The other circumstances identified by plaintiff do not demonstrate that she was terminated based on her race. Neither the coworker's racial statement nor the alleged defacement of plaintiff's car can be attributed to the employer, but were the acts of private individuals. The undisputed evidence is that the employer did not condone such acts, calling the police to investigate the car vandalism, and discharging the coworker for her racial comment. Plaintiff's claim regarding the damage to her feet from the job is irrelevant to her claim of racial discrimination. Even assuming plaintiff's physical condition could somehow justify her excessive absenteeism, the undisputed evidence shows that Shilling did not know of this condition, and thus the evidence does not demonstrate that Shilling's reliance on plaintiff's absences was a pretext for racial discrimination.

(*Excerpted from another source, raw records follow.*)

Lemma mailbox_inc f : mailbox f -> ccat_eth_fifo_inc f = f.
Proof.
  intros (Ho & Hs & Hn & He). unfold ccat_eth_fifo_inc. rewrite He, Hn, Hs.
  assert (sizeof_frame = 2048) by done. destruct (Z.ltb_spec base (base + sizeof_frame)); [|lia].
  rewrite <- Hn. by destruct f.
Qed.

Definition silent (t : list event) : Prop := handed t = [] /\ returned base t = 0%nat /\ buffers t = [].

Lemma silent_app t t' : silent t -> silent t' -> silent (t ++ t').
Proof.
  intros (H1 & H2 & H3) (H4 & H5 & H6). split_and!;
    [by rewrite handed_app, H1, H4 | rewrite returned_app; lia | by rewrite buffers_app, H3, H6].
Qed.

(** The [ready] callback. *)
Lemma mailbox_ready mac f (e : E) :
  mailbox f ->
  wp (ops_ready mac f) e (fun len t e' => grows e e' /\ silent t /\
    len = match hld e with [] => 0 | p :: _ => zlen p end).
Proof.
  intros (Ho & _ & Hn & _). unfold ops_ready. rewrite Ho. unfold fifo_eim_rx_ready. rewrite Hn. wp_run.
  untrunc. split; [by apply er_arrive|]. split; [done|]. rewrite er_length.
  destruct (hld e) as [|p l] eqn:Hh; [done|]. pose proof (zlen_nonneg p). unfold sizeof_eim_hdr.
  destruct (Z.ltb_spec (zlen p + 16) 16); lia.
Qed.

Lemma head_grows e e' p l : hld e = p :: l -> grows e e' -> exists l', hld e' = p :: l'.
Proof. intros Hp [l' Hg]. rewrite Hg, Hp. by eexists. Qed.

Lemma memread_mailbox p k o (e : E) :
  (exists l, hld e = p :: l) -> (o + k <= length p)%nat ->
  wp (memread_bytes (base + sizeof_eim_hdr + Z.of_nat o) k) e (fun x t e' =>
    x = take k (drop o p) /\ grows e e' /\ silent t).
Proof.
  revert o e. induction k as [|k IH]; intros o e [l Hp] Ho; simpl; wp_run; [by split_and!|]. untrunc.
  destruct (lookup_lt_is_Some_2 p o) as [b Hb]; [lia|]. rewrite (er_data _ p l _ b) by done.
  set (c := MemRead W8 _). assert (Hk : grows e (ext c e).2) by by apply er_arrive.
  replace (base + sizeof_eim_hdr + Z.of_nat o + 1) with (base + sizeof_eim_hdr + Z.of_nat (S o)) by lia.
  eapply wp_conseq; [apply IH; [by eapply head_grows | lia]|]. intros x t e' (-> & Hk' & Hs). wp_run.
  split_and!.
  - by rewrite (drop_S p b o Hb).
  - by etrans.
  - rewrite app_nil_r. by apply (silent_app [_] t).
Qed.

Lemma receive_mailbox ip priv p l (e : E) :
  mailbox (rx_fifo priv) -> hld e = p :: l ->
  wp (ccat_eth_receive ip priv (zlen p)) e (fun priv' t e' => exists b,
    priv' = set_rx_fifo (counted b p (rx_fifo priv)) priv /\ buffers t = [b] /\
    grows e e' /\ handed t = kept [b] [p] /\ returned base t = 0%nat).
Proof.
  intros (Ho & _ & Hn & _) Hp. unfold ccat_eth_receive. wp_run.
  match goal with |- context [ext ?c e] => assert (Hk : grows e (ext c e).2) by (by apply er_arrive);
    set (e1 := (ext c e).2) in *; set (r := (ext c e).1) in * end.
  apply wp_null; intros Hz; [wp_run; exists false; split_and!; try done; simpl; by rewrite Hz|].
  apply wp_bind. unfold ops_copy_to_skb. rewrite Ho. unfold fifo_eim_copy_to_linear_skb. rewrite Hn.
  rewrite <- (Z.add_0_r (base + sizeof_eim_hdr)). unfold zlen at 1. rewrite Nat2Z.id.
  eapply wp_conseq; [apply (memread_mailbox p (length p) 0); [by eapply head_grows | done]|].
  intros x t e2 (-> & Hk2 & (Hh & Hr & Hbu)). wp_run. rewrite drop_0, take_ge by done. exists true.
  split_and!; [done | | | |].
  - rewrite !buffers_app, Hbu. simpl. by zknown.
  - etrans; [exact Hk|]. etrans; [exact Hk2|]. by apply er_arrive.
  - rewrite !handed_app, Hh. done.
  - rewrite !returned_app, Hr. done.
Qed.

(** Giving the frame back. *)
Lemma mailbox_add f (e : E) :
  mailbox f ->
  wp (ops_add f) e (fun _ t e' => tail (hld e) `prefix_of` hld e' /\
    handed t = [] /\ buffers t = [] /\ returned base t = 1%nat).
Proof.
  intros (Ho & _ & Hn & _). unfold ops_add. rewrite Ho. unfold fifo_eim_rx_add. rewrite Hn. wp_run. untrunc.
  change (u16 0) with 0. split_and!; [|done | done |].
  - etrans; [apply er_next | by apply er_arrive].
  - unfold returned. simpl. by rewrite Z.eqb_refl.
Qed.

(** ** The loop *)

(** What a run did that took [d] out of the mailbox: with the frames [l] that arrived meanwhile,
    those held before are those taken followed by those held after. *)
Definition collected (priv priv' : ccat_eth_priv) (d : list (list Z)) (t : list event) (e e' : E) : Prop :=
  length (buffers t) = length d /\ handed t = kept (buffers t) d /\
  returned base t = length d /\ mailbox (rx_fifo priv') /\
  bytes (rx_fifo priv') = u64 (bytes (rx_fifo priv) + total (handed t)) /\
  dropped (rx_fifo priv') = u64 (dropped (rx_fifo priv) + (zlen d - zlen (handed t))) /\
  priv' = set_rx_fifo (rx_fifo priv') priv /\
  exists l, hld e ++ l = d ++ hld e'.

Lemma collected_nil priv t e e' :
  mailbox (rx_fifo priv) -> counts (rx_fifo priv) -> silent t -> grows e e' ->
  collected priv priv [] t e e'.
Proof.
  intros Hf [Hb Hd] (Hh & Hr & Hbu) [l Hl]. unfold collected. rewrite Hh, Hbu. unfold total, zlen. simpl.
  rewrite !Z.add_0_r, !u64_small by done.
  split_and!; try done; [by destruct priv | by exists l].
Qed.

Lemma collected_cons priv f1 priv' b p l d t1 t2 t3 t e e3 e' :
  bytes f1 = bytes (counted b p (rx_fifo priv)) -> dropped f1 = dropped (counted b p (rx_fifo priv)) ->
  buffers t1 = [b] -> handed t1 = kept [b] [p] -> returned base t1 = 0%nat ->
  buffers t2 = [] -> handed t2 = [] -> returned base t2 = 1%nat -> silent t3 ->
  hld e = p :: l -> l `prefix_of` hld e3 ->
  collected (set_rx_fifo f1 priv) priv' d t e3 e' ->
  collected priv priv' (p :: d) (t1 ++ t2 ++ t3 ++ t) e e'.
Proof.
  intros Hby Hdr Hb1 Hh1 Hr1 Hb2 Hh2 Hr2 (Hh3 & Hr3 & Hb3) He [y Hy] (Hl & Hh & Hr & Hm & Hb & Hd & Hp & x & Hx).
  simpl in *. unfold collected.
  rewrite !handed_app, !returned_app, !buffers_app, Hb1, Hb2, Hb3, Hh1, Hh2, Hh3, Hr1, Hr2, Hr3, Hr.
  cbn [app]. split_and!; try done.
  - simpl. by rewrite Hl.
  - rewrite Hh. by destruct b.
  - rewrite Hb, Hby, total_app. destruct b; simpl; [|by rewrite Z.add_0_l].
    rewrite total_cons. change (total []) with 0. unfold u64. rewrite Z.add_mod_idemp_l by lia. f_equal. lia.
  - rewrite Hd, Hdr. unfold zlen. destruct b; simpl; [f_equal; lia|].
    unfold u64. rewrite Z.add_mod_idemp_l by lia. f_equal. lia.
  - exists (y ++ x). rewrite He. simpl. by rewrite app_assoc, <- Hy, Hx.
Qed.

Lemma prefix_tail {A} (w l : list A) p : w `prefix_of` p :: l -> tail w `prefix_of` l.
Proof. destruct w as [|q w]; [intros _; apply prefix_nil | apply prefix_cons_inv_2]. Qed.

Lemma poll_rx_loop_collects ip m priv len w (e : E) :
  mailbox (rx_fifo priv) -> counts (rx_fifo priv) -> (0 < m)%nat -> w `prefix_of` hld e ->
  (len = 0 /\ w = [] \/ exists p l, hld e = p :: l /\ len = zlen p) ->
  wp (poll_rx_loop ip m priv len) e (fun priv' t e' =>
    exists d, (length d < m)%nat /\ ((S (length d) < m)%nat -> w `prefix_of` d) /\
      collected priv priv' d t e e').
Proof.
  revert priv len w e. induction m as [|[|m] IH]; intros priv len w e Hf Hb Hm Hw Hlen; [lia| |]; cbn [poll_rx_loop].
  { wp_run. exists []. split; [simpl; lia|]. split; [simpl; lia | by apply collected_nil]. }
  destruct Hlen as [[-> ->]|(p & l & Hp & ->)].
  { wp_run. exists []. split; [simpl; lia|]. split; [done | by apply collected_nil]. }
  pose proof (er_fits e) as Hfit. rewrite Hp in Hfit. apply Forall_cons in Hfit as [Hfit _].
  rewrite istrue_nz by lia. apply wp_bind.
  eapply wp_conseq; [by apply (receive_mailbox _ _ p l)|]. intros p1 t1 e1 (b & -> & Hb1 & Hg1 & Hh1 & Hr1).
  apply wp_bind. set (f1 := counted b p (rx_fifo priv)).
  assert (Hf1 : mailbox f1) by (unfold f1; by destruct b).
  eapply wp_conseq; [by apply mailbox_add|]. intros ? t2 e2 (Hn2 & Hh2 & Hb2 & Hr2). apply wp_bind.
  change (rx_fifo (set_rx_fifo f1 priv)) with f1. rewrite (mailbox_inc f1 Hf1).
  eapply wp_conseq; [by apply mailbox_ready|]. intros len' t3 e3 (Hg3 & Hs3 & Hlen').
  assert (Hl2 : l `prefix_of` hld e2).
  { destruct Hg1 as [y Hy]. rewrite Hp in Hy. rewrite Hy in Hn2. simpl in Hn2. etrans; [|exact Hn2]. by eexists. }
  assert (Hl3 : l `prefix_of` hld e3) by (etrans; [exact Hl2 | exact Hg3]).
  rewrite Hp in Hw. pose proof (prefix_tail _ _ _ Hw) as Hwl.
  eapply wp_conseq; [apply (IH _ len' (tail w)); [done | by apply counted_counts | lia | by etrans |]|].
  - destruct (hld e2) as [|q l2] eqn:Hq; [left | right; destruct (head_grows _ _ _ _ Hq Hg3) as [l3 Hl3']; eauto].
    split; [done|]. apply prefix_nil_inv. by etrans.
  - intros p4 t4 e4 (d & Hd & Hall & Hcol). exists (p :: d). split; [simpl; lia|]. split.
    + intros Hlt. destruct w as [|q w]; [apply prefix_nil|]. rewrite (prefix_cons_inv_1 _ _ _ _ Hw).
      apply prefix_cons, Hall. simpl in Hlt. lia.
    + by apply (collected_cons priv f1 p4 b p l d t1 t2 t3 t4 e e3 e4).
Qed.

(** C33: reception over the EIM bus.  A look at the mailbox takes frames [d] from the FPGA, in the
    order in which the FPGA received them: those held before, followed by those that arrived
    meanwhile, are those taken followed by those held afterwards.  At most 31 are taken, and unless
    it is 31 all that were held at the start are.  The kernel is asked for one buffer per frame; the
    frames that get one are handed to the network stack, complete and in order, and count with their
    bytes, the others count as dropped; so all are handed over when memory suffices.  The mailbox is
    given back once per frame taken. *)
Theorem poll_rx_eim_delivers ip priv (e : E) :
  mailbox (rx_fifo priv) -> counts (rx_fifo priv) ->
  wp (poll_rx ip priv) e (fun priv' t e' => exists d l,
    hld e ++ l = d ++ hld e' /\ (length d <= 31)%nat /\
    ((length d < 31)%nat -> hld e `prefix_of` d) /\
    length (buffers t) = length d /\ handed t = kept (buffers t) d /\
    (Forall (eq true) (buffers t) -> handed t = d) /\ returned base t = length d /\
    mailbox (rx_fifo priv') /\ bytes (rx_fifo priv') = u64 (bytes (rx_fifo priv) + total (handed t)) /\
    dropped (rx_fifo priv') = u64 (dropped (rx_fifo priv) + (zlen d - zlen (handed t)))).
Proof.
  intros Hf Hb. unfold poll_rx. apply wp_bind. eapply wp_conseq; [by apply mailbox_ready|].
  intros len t1 e1 (Hg & (Hh1 & Hr1 & Hb1) & Hlen). pose proof Hg as [y Hy].
  change (Z.to_nat (FIFO_LENGTH / 2)) with 32%nat.
  eapply wp_conseq; [apply (poll_rx_loop_collects _ _ _ len (hld e)); [done | done | lia | done |]|].
  - destruct (hld e) as [|p l] eqn:Hp; [by left | right]. destruct (head_grows _ _ _ _ Hp Hg) as [l' Hl']. eauto.
  - intros priv' t e' (d & Hd & Hall & Hbl & Hh & Hr & Hm & Hby & Hdr & _ & x & Hx). exists d, (y ++ x).
    rewrite handed_app, returned_app, buffers_app, Hh1, Hr1, Hb1, Hr, app_assoc, <- Hy. cbn [app].
    split_and!; try done; [lia | intros Hlt; apply Hall; lia |]. intros Ht. rewrite Hh. by apply kept_all.
Qed.

(** The probe sets the mailbox up. *)
Lemma init_eim_mailbox priv (e : E) :
  r_rx_mem (p_reg priv) = base ->
  wp (ccat_eth_priv_init_eim priv) e (fun '(_, priv') _ _ => mailbox (rx_fifo priv')).
Proof.
  intros Hbase. unfold ccat_eth_priv_init_eim, fifo_set_end. wp_run.
  eapply wp_conseq; [by apply reset_spec|]. intros rx t1 e1 [-> _]. wp_run.
  eapply wp_conseq; [by apply reset_spec|]. intros tx t2 e2 [-> _].
  unfold ccat_hw_disable_mac_filter. wp_run. unfold mailbox. simpl. split_and!; [done..|]. lia.
Qed.

End EimRx.

(** ** Witness: an FPGA that holds [n] frames, numbered backwards; every other one finds a buffer *)

Definition eim_frame (k : nat) : list Z := [u8 (Z.of_nat k); 0xAA].
Fixpoint eim_frames (n : nat) : list (list Z) :=
  match n with O => [] | S k => eim_frame k :: eim_frames k end.

Definition eim_rx_env : Env nat := fun c n =>
  match c with
  | IoRead W16 0x20000 => (Resp (match n with O => 0 | S _ => 18 end) 0, n)
  | IoWrite W16 0x20000 0 => (Resp 0 0, Nat.pred n)
  | MemRead W8 a => (Resp (nth (Z.to_nat (a - 0x20010)) (eim_frame (Nat.pred n)) 0) 0, n)
  | Kernel (DevAllocSkb _) => (Resp (if Nat.even n then 0x900 else 0) 0, n)
  | _ => (Resp 0 0, n)
  end.

#[export] Instance eim_rx_env_box : @EimRx nat eim_rx_env 0x20000.
Proof.
  unshelve refine (@Build_EimRx _ eim_rx_env 0x20000 eim_frames _ _ _ _ _).
  - by intros [|k].
  - intros [|k] p l j b Hp Hj; simplify_eq/=. replace (Z.to_nat _) with j by (unfold sizeof_eim_hdr; lia).
    destruct j as [|[|j]]; simplify_eq/=; [apply u8_small, u8_byte | done].
  - intros n. change MAX_PAYLOAD_SIZE with 2024. induction n as [|k IH]; constructor; [unfold zlen; simpl; lia | done].
  - by intros [|k].
  - intros n c Hc. unfold ext, eim_rx_env. repeat case_match; simpl in *; done.
Defined.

The judgment of the United States District Court for the District of Kansas is AFFIRMED.

Entered for the Court

Monroe G. McKay

Circuit Judge

Click footnote number to return to corresponding location in the text.

*. This order and judgment is not binding precedent, except under the doctrines of law of the case, res judicata, and collateral estoppel. The court generally disfavors the citation of orders and judgments; nevertheless, an order and judgment may be cited under the terms and conditions of 10th Cir. R. 36.3.

1. It is true that the conduct for which plaintiff was fired tangentially involved race in that plaintiff was threatening violence if her coworker repeated a racial epithet. This is not the same as terminating plaintiff because of her race, however. Shilling's documents and the human resources manager's statements show that plaintiff was terminated for the conduct of threatening violence against a coworker after being admonished that such behavior could result in termination, without regard to the underlying reason for plaintiff's threat.

2. The timing of the white coworker's discharge is hotly contested in this case. In her deposition, plaintiff alleges that the white coworker was not terminated until several weeks after plaintiff's discharge. In response, Shilling submitted several affidavits attesting that the coworker was terminated on the same day as plaintiff, and submitted a termination letter signed by the coworker on October 18, 1996. Because this is a summary judgment, however, we accept plaintiff's version of the facts as true.